Waterfall Joshua J, Killian J Keith, Meltzer Paul S

机构信息

Genetics Branch, Center for Cancer Research, NCI, NIH, Bethesda, MD 20892, USA.

出版信息

Biochem Biophys Res Commun. 2014 Dec 5;455(1-2):16-23. doi: 10.1016/j.bbrc.2014.08.003. Epub 2014 Aug 8.

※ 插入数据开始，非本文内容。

(* ===== verification/Helper.v ===== *)
(** sys_helper.c, the rest of timer.c, the hooks of sys_hook.c that use them,
    the two service tasks of a scheduler ([_timeout_task] of event.c and
    [_active_task] of task_sched.c), and [_task_func] of task.c. *)

From Stdlib Require Import ZArith Lia.
From stdpp Require Import base numbers strings sets gmap list.
From S2P Require Import Prelude IntrusiveList Links SpinLock TimeWheel HashMap World Coroutine InnerFd.
From S2P Require Import Task Sched Event Mutex Cond Sem Blocking Hook.
Open Scope Z_scope.

(** netdb.h. *)
Definition HOST_NOT_FOUND : Z := 1.
Definition TRY_AGAIN : Z := 2.
Definition NO_RECOVERY : Z := 3.
Definition NO_DATA : Z := 4.

(** The name under which the resolver keeps its buffer, as characters. *)
Definition CO_HOST_NAME_KEY : cstring :=
  [99; 111; 95; 103; 101; 116; 104; 111; 115; 116; 98; 121; 110; 97; 109; 101].

Record pollfd := PollFd { pf_fd : Z; pf_events : Z; pf_revents : Z }.

Section helper.
Context `{S : Sockets}.

(** * Sleeping *)

Definition handle_timer (timerfd : Z) : C Z :=
  let! r := read timerfd 8 in cret r.1.

Definition wait_timer (timerfd ms : Z) : C Z :=
  let! res := act (set_timer timerfd ms) in
  if decide (res ≠ 0) then cret res else handle_timer timerfd.

Definition co_sleep (mseconds : Z) : C Z :=
  if decide (mseconds = 0) then cret 0 else
  let! timerfd := act open_timer in
  if decide (timerfd < 0) then act (panic "timer fd open failed!") else
  let! res := wait_timer timerfd mseconds in
  if decide (res < 0) then cret (-1) else
  do! act (close_timer timerfd) in
  cret 0.

(** [seconds * 1000] is a product of [unsigned int]s. *)
Definition sleep (seconds : Z) : C Z :=
  let! h := act co_hooked in
  if negb h then act (w ← get; let '(r, k) := sys_sleep seconds (w_kernel w) in put_kernel k;; mret r)
  else let! r := co_sleep (u32 (seconds * 1000)) in cret (u32 r).

(** * Resolving names *)

(** Of [struct co_hostent_st] the model keeps [herrno], which the code reads
    back; the rest is filled by the resolver and only handed on. *)
Definition rd_herrno (hbuf : ptr) : M Z :=
  t ← co_self;
  v ← rd_task t;
  m ← lift (deref (t_specs v));
  b ← lift (deref (hm_blocks m !! hbuf));
  lift (deref (head b)).
Definition wr_herrno (hbuf : ptr) (e : Z) : M unit :=
  t ← co_self;
  v ← rd_task t;
  m ← lift (deref (t_specs v));
  _ ← lift (deref (hm_blocks m !! hbuf));
  set_specs t (set_blocks m (<[hbuf := [e]]> (hm_blocks m))).

(** The [switch] on [herrno]: the values of [ret] and [retry] after it.  The case
    [TRY_AGAIN] falls through to the default. *)
Definition resolve_switch (herrno ret retry : Z) : Z * Z :=
  if decide (herrno = HOST_NOT_FOUND ∨ herrno = NO_DATA ∨ herrno = NO_RECOVERY) then (-1, 0)
  else if decide (herrno = TRY_AGAIN) then
    let retry := retry - 1 in
    let ret := if decide (retry = 0) then -1 else ret in
    (ret, 0)
  else (ret, 0).

Fixpoint resolve_loop (fuel : nat) (name : list Z) (hbuf : ptr) (ret retry : Z) : C Z :=
  if decide (retry = 0) then cret ret else
  match fuel with
  | O => act (lift OutOfFuel)
  | Datatypes.S fuel =>
      let! e := act (rd_herrno hbuf) in
      let! r := gethostbyname_r fuel name e in
      do! act (wr_herrno hbuf r.2) in
      let! e := act (rd_herrno hbuf) in
      let '(ret, retry) := resolve_switch e r.1 retry in
      resolve_loop fuel name hbuf ret retry
  end.

(** [&hbuf->host] is [hbuf]: it is the first field. *)
Definition co_gethostbyname (fuel : nat) (name : list Z) : C ptr :=
  let! hbuf := act (co_spec_get CO_HOST_NAME_KEY) in
  let! hbuf := act (if decide (hbuf = NULL)
                    then co_spec_set CO_HOST_NAME_KEY [0];; co_spec_get CO_HOST_NAME_KEY
                    else mret hbuf) in
  let! ret := resolve_loop fuel name hbuf 0 3 in
  cret (if decide (ret ≠ 0) then NULL else hbuf).

(** * poll *)

(** [if(!use_timeout) wheel_update_element(ep->timer, &ifd->link, ifd->timeout)]. *)
Definition arm_ifd (ep ifd : ptr) : M unit :=
  e ← rd_epoll ep;
  v ← rd_ifd ifd;
  match ep_timer e with
  | Some tw => upd_links (λ l, wheel_update_element tw l (ifd_link ifd) (s32 (i_timeout v)))
  | None => lift Undef
  end.

(** The first loop of [co_poll]. *)
Fixpoint poll_register (ep : ptr) (use_timeout : bool) (fds : list pollfd) : M unit :=
  match fds with
  | [] => mret ()
  | p :: fds =>
      ifd ← get_inner_fd (pf_fd p);
      t ← co_self;
      set_i_task ifd t;;
      set_i_error ifd IENONE;;
      v ← rd_ifd ifd;
      _ ← add_events ep (i_fd v) (pf_events p);
      (if use_timeout then mret () else arm_ifd ep ifd);;
      poll_register ep use_timeout fds
  end.

(** What [revents] gets from [ifd->error]. *)
Definition error_to_events (error : Z) : Z :=
  let events := 0 in
  let events := if has error IEREAD then Z.lor events EPOLLIN else events in
  let events := if has error IEWRITE then Z.lor events EPOLLOUT else events in
  let events := if has error IEERR then Z.lor events EPOLLERR else events in
  let events := if has error IERDHUP then Z.lor events EPOLLRDHUP else events in
  if has error IEHUP then Z.lor events EPOLLHUP else events.

Definition set_revents (p : pollfd) (e : Z) : pollfd := PollFd (pf_fd p) (pf_events p) e.

(** The body of the second loop on entry [i]: the array and [j] after it. *)
Definition poll_entry (ep : ptr) (use_timeout timeout_event : bool) (i : nat) (fds : list pollfd) (j : nat)
    : M (list pollfd * nat) :=
  p ← lift (deref (fds !! i));
  ifd ← get_inner_fd (pf_fd p);
  (if use_timeout then mret () else upd_links (λ l, wheel_delete_element l (ifd_link ifd)));;
  v ← rd_ifd ifd;
  _ ← delete_events ep (i_fd v) 0;
  let fds := <[i := set_revents p 0]> fds in
  v ← rd_ifd ifd;
  if decide (IENONE = i_error v) then
    (if use_timeout && timeout_event then set_i_error ifd IETIMEOUT else mret ());;
    mret (fds, j)
  else
  let q := set_revents p (error_to_events (i_error v)) in
  let fds := <[i := q]> fds in
  mret (<[j := q]> fds, Datatypes.S j).

Fixpoint poll_collect (n : nat) (ep : ptr) (use_timeout timeout_event : bool) (i : nat) (fds : list pollfd)
    (j : nat) : M (list pollfd * nat) :=
  match n with
  | O => mret (fds, j)
  | Datatypes.S n =>
      r ← poll_entry ep use_timeout timeout_event i fds j;
      poll_collect n ep use_timeout timeout_event (Datatypes.S i) r.1 r.2
  end.

(** The returned number and the array as the caller finds it. *)
Definition co_poll (fds : list pollfd) (timeout : Z) : C (Z * list pollfd) :=
  let! ep := act current_thread_epoll in
  let use_timeout := bool_decide (timeout ≠ 0 ∧ timeout ≠ -1) in
  do! act (poll_register ep use_timeout fds) in
  let! timerfd := act (if use_timeout
                       then timerfd ← open_timer; _ ← set_timer timerfd timeout; mret timerfd
                       else mret (-1)) in
  do! act (t ← co_self; set_status t IO_BLOCK) in
  do! yield in
  let! timeout_event := act (if use_timeout
                             then b ← is_timeout_timer timerfd; _ ← close_timer timerfd; mret b
                             else mret false) in
  let! r := act (poll_collect (length fds) ep use_timeout timeout_event 0 fds 0) in
  cret (Z.of_nat r.2, r.1).

(** * The service tasks *)

(** [_timeout_task]; the fuel bounds the number of ticks. *)
Fixpoint timeout_loop (fuel : nat) (ep : ptr) : C unit :=
  match fuel with
  | O => act (lift OutOfFuel)
  | Datatypes.S fuel =>
      let! e := act (rd_epoll ep) in
      let! tw := act (lift (deref (ep_timer e))) in
      let! r := read (tw_fd tw) 8 in
      let! go := act (timeout_turn ep r.1) in
      if (go : bool) then timeout_loop fuel ep else cret ()
  end.
Definition _timeout_task (fuel : nat) (ep : ptr) : C unit :=
  do! act co_enable_hook in timeout_loop fuel ep.

Definition set_active (s : ptr) (a0 a1 : Z) : M unit :=
  upd_sched s (λ v, World.Sched (rq_lock v) (rq_task_num v) (s_sched_task v) (s_epoll v) (s_in_sched v)
                      (s_force_sched v) (s_tid v) a0 a1).

(** [pipe(SCHED_ACTIVE_FDS)]. *)
Definition active_pipe : M unit :=
  s ← current_sched;
  w ← get;
  let '((r, (p0, p1)), k) := sys_pipe (w_kernel w) in
  put_kernel k;;
  if decide (r = -1) then panic "failed open pipe" else set_active s p0 p1.

(** [SCHED_ACTIVE_FDS[i]]. *)
Definition active_fd (i : bool) : M Z :=
  s ← current_sched; v ← rd_sched s; mret (if i then s_active1 v else s_active0 v).

Definition active_setup (i : bool) : M unit :=
  fd ← active_fd i;
  flags ← fcntl fd F_GETFL 0;
  _ ← fcntl fd F_SETFL (Z.lor flags O_NONBLOCK);
  ifd ← get_inner_fd fd;
  set_i_timeout ifd (-1).

(** [close(SCHED_ACTIVE_FDS[i]); SCHED_ACTIVE_FDS[i] = -1]. *)
Definition active_close (i : bool) : M unit :=
  fd ← active_fd i;
  _ ← close fd;
  s ← current_sched;
  v ← rd_sched s;
  if i then set_active s (s_active0 v) (-1) else set_active s (-1) (s_active1 v).

Fixpoint active_loop (fuel : nat) : C unit :=
  match fuel with
  | O => act (lift OutOfFuel)
  | Datatypes.S fuel =>
      let! fd := act (active_fd false) in
      let! r := read fd 256 in
      if decide (0 < r.1) then active_loop fuel else cret ()
  end.

Definition _active_task (fuel : nat) : C unit :=
  do! act active_pipe in
  do! act (active_setup false;; active_setup true) in
  do! active_loop fuel in
  act (active_close false;; active_close true).

(** * The life of a task *)

(** [_task_func]: the function a task starts in, where [body] is [TASK_RUN].  The
    switch in [task_exit] is the last one: the scheduler destroys the task. *)
Definition _task_func (body : C unit) : C unit :=
  do! act co_enable_hook in
  do! body in
  let! current := act co_self in
  if decide (current = NULL) then cret () else
  do! act task_exit in
  yield.

(** * The remaining hooks *)

Definition gethostbyname (fuel : nat) (name : list Z) (direct : M ptr) : C ptr :=
  let! h := act co_hooked in
  if negb h then act direct else co_gethostbyname fuel name.

Definition __poll (fds : list pollfd) (timeout : Z) (direct : M (Z * list pollfd)) : C (Z * list pollfd) :=
  let! h := act co_hooked in
  if negb h then act direct else co_poll fds timeout.

End helper.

DOI:10.1016/j.bbrc.2014.08.003

PMID:25111818

Abstract

Genetic mutations, metabolic dysfunction, and epigenetic misregulation are commonly considered to play distinct roles in tumor development and maintenance. However, intimate relationships between these mechanisms are now emerging. In particular, mutations in genes for the core metabolic enzymes IDH, SDH, and FH are significant drivers of diverse tumor types. In each case, the resultant accumulation of particular metabolites inhibits TET enzymes responsible for oxidizing 5-methylcytosine, leading to pervasive DNA hypermethylation.

摘要

基因突变、代谢功能障碍和表观遗传失调通常被认为在肿瘤发生和维持过程中发挥着不同的作用。然而，现在这些机制之间的密切关系正在显现。特别是，核心代谢酶异柠檬酸脱氢酶（IDH）、琥珀酸脱氢酶（SDH）和延胡索酸水合酶（FH）基因的突变是多种肿瘤类型的重要驱动因素。在每种情况下，特定代谢产物的积累会抑制负责氧化5-甲基胞嘧啶的TET酶，导致普遍的DNA高甲基化。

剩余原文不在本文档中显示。